Abstract:
End-point Polymerase Chain Reaction (PCR) is a highly sensitive technique that can be used to assess gene expression in limited tissue/cell samples. However, accurately quantifying gene expression with this method is tedious and inconsistent if not performed properly. Real-time PCR refers to using fluorescent probes that bind double-stranded DNA to monitor DNA product formation during PCR. The number of cycles required for the amplicon fluorescence to reach a threshold level is inversely correlated with the initial amount of target sequence present. The present study compared end-point and real-time PCR techniques to determine whether hypoxia alters growth factor mRNA expression in cardiomyocytes. We chose to assess placenta growth factor (PIGF) expression, an important angiogenic factor with normally low level expression outside of the placenta. End-point RT-PCR showed that cardiomyocytes express PIGF and its receptor, VEGFR1, mRNA under normal culture conditions. Cells were cultured under normoxic (N; 21%O2) or hypoxic (H; <2%O2) conditions for 1, 3, 6, 12 or 24 hours and total RNA was isolated, reverse transcribed and resultant cDNA was used to assess changes in PIGF mRNA expression by end-point PCR (figure). After optimization, the induction of PIGF mRNA expression at 12/24 hours of hypoxia were confirmed using real-time PCR: 12 hour = 3.88 ± 0.62 fold increase (n=6; p<0.05); 24 hour = 3.64 ± 0.41 fold increase (n = 6; p< 0.05). The results demonstrate very good concordance between real-time and end-point PCR.
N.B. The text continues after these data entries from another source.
Lemma fold_see_cached existing : forall seen acc,
  fold_left see_cached existing (seen, acc) =
  (rev (keep_first (fun k => k) seen existing) ++ seen,
   acc ++ map (fun k => (k ++ ".png")%string) (keep_first (fun k => k) seen existing)).
Proof.
  induction existing as [|f rest IH]; intros seen acc; simpl.
  - rewrite app_nil_r. reflexivity.
  - destruct (is_seen f seen); simpl.
    + apply IH.
    + rewrite IH. rewrite <- !app_assoc. reflexivity.
Qed.

Lemma listed_keep_first files : listed files = keep_first seen_key [] files.
Proof. unfold listed. rewrite fold_see_file. reflexivity. Qed.

Lemma newFiles_parts files existing :
  newFiles files existing =
  listed files ++
  map (fun k => (k ++ ".png")%string)
      (keep_first (fun k => k) (rev (map seen_key (listed files))) existing).
Proof.
  unfold newFiles. rewrite fold_see_file, fold_see_cached, listed_keep_first.
  simpl. rewrite app_nil_r. reflexivity.
Qed.

(** A cached key with [.png] appended is an image path. *)

Lemma strip_slashes_app_png k : JS.strip_slashes (k ++ ".png") = (k ++ ".png")%string.
Proof.
  induction k as [|c k IH]; [reflexivity|].
  cbn [append JS.strip_slashes]. rewrite IH.
  destruct k; reflexivity.
Qed.

Lemma includes_slash_app_png k :
  JS.includes "/" (k ++ ".png") = JS.includes "/" k.
Proof.
  induction k as [|c k IH]; [reflexivity|].
  cbn [append JS.includes]. rewrite IH.
  cbn [prefix]. destruct (ascii_dec "/" c); [|reflexivity].
  destruct k; reflexivity.
Qed.

Lemma split_pop_app_png k :
  JS.split_pop (k ++ ".png") = (JS.split_pop k ++ ".png")%string.
Proof.
  induction k as [|c k IH]; [reflexivity|].
  cbn [append JS.split_pop]. rewrite includes_slash_app_png, IH.
  destruct (JS.includes "/" k); [reflexivity|].
  destruct (Ascii.eqb c "/"); reflexivity.
Qed.








Lemma first_occurrence k (l : list string) :
  In k l -> exists before after, l = before ++ k :: after /\ ~ In k before.
Proof.
  induction l as [|x l IH]; simpl; [tauto|]. intros H.
  destruct (string_dec x k) as [->|Hne].
  - exists [], l. split; [reflexivity | simpl; tauto].
  - destruct H as [H|H]; [congruence|].
    destruct (IH H) as [b [a [-> Hb]]].
    exists (x :: b), a. split; [reflexivity|]. simpl. tauto.
Qed.


(** The images are the listed files and the unseen cached keys that end in
    [.png]. *)
Lemma in_images files existing image :
  In image (images files existing) <->
  (JS.extname image =? extension) = true /\
  (In image (listed files) \/
   exists k, image = (k ++ ".png")%string /\ In k existing /\
             ~ In k (map seen_key (listed files))).
Proof.
  unfold images. rewrite filter_In, newFiles_parts, in_app_iff, in_map_iff.
  split.
  - intros [H Hext]. split; [exact Hext|].
    destruct H as [H|[k [Hk Hin]]]; [left; exact H|]. right.
    apply keep_first_spec in Hin. destruct Hin as [[b [a [Heq _]]] Hn].
    exists k. repeat split; [auto | rewrite Heq; apply in_elt |].
    intros Hs. apply Hn. apply -> in_rev. exact Hs.
  - intros [Hext H]. split; [|exact Hext].
    destruct H as [Hl|[k [-> [Hin Hn]]]]; [left; exact Hl|]. right.
    exists k. split; [reflexivity|]. apply keep_first_spec. split.
    + destruct (first_occurrence k existing Hin) as [b [a [Heq Hb]]].
      exists b, a. split; [exact Heq | rewrite map_id; exact Hb].
    + intros Hs. apply Hn. apply in_rev. exact Hs.
Qed.

(** ** Keys and file names *)

Lemma ascii_dec_eqb a b : (if ascii_dec a b then true else false) = Ascii.eqb a b.
Proof.
  destruct (ascii_dec a b) as [->|Hne]; [symmetry; apply Ascii.eqb_refl|].
  symmetry. apply Ascii.eqb_neq. exact Hne.
Qed.

Lemma includes_slash_cons c s :
  JS.includes "/" (String c s) = Ascii.eqb "/" c || JS.includes "/" s.
Proof.
  cbn [JS.includes prefix]. rewrite <- ascii_dec_eqb.
  destruct (ascii_dec "/" c); [destruct s|]; reflexivity.
Qed.

Lemma split_pop_no_slash s : JS.includes "/" (JS.split_pop s) = false.
Proof.
  induction s as [|c s IH]; [reflexivity|].
  cbn [JS.split_pop]. destruct (JS.includes "/" s) eqn:Hs; [exact IH|].
  destruct (Ascii.eqb c "/") eqn:Hc; [exact Hs|].
  rewrite includes_slash_cons, Hs, Ascii.eqb_sym, Hc. reflexivity.
Qed.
The main advantages of real-time over end-point PCR are: 1) its ability to measure DNA concentrations over a wider range, 2) higher throughput, 3) more quantitative than end-point PCR, and 4) no post-PCR handling is necessary. In conclusion, real-time PCR can accommodate for a wider variance in initial gene expression between samples and allows for more in-depth and rapid quantification of gene expression.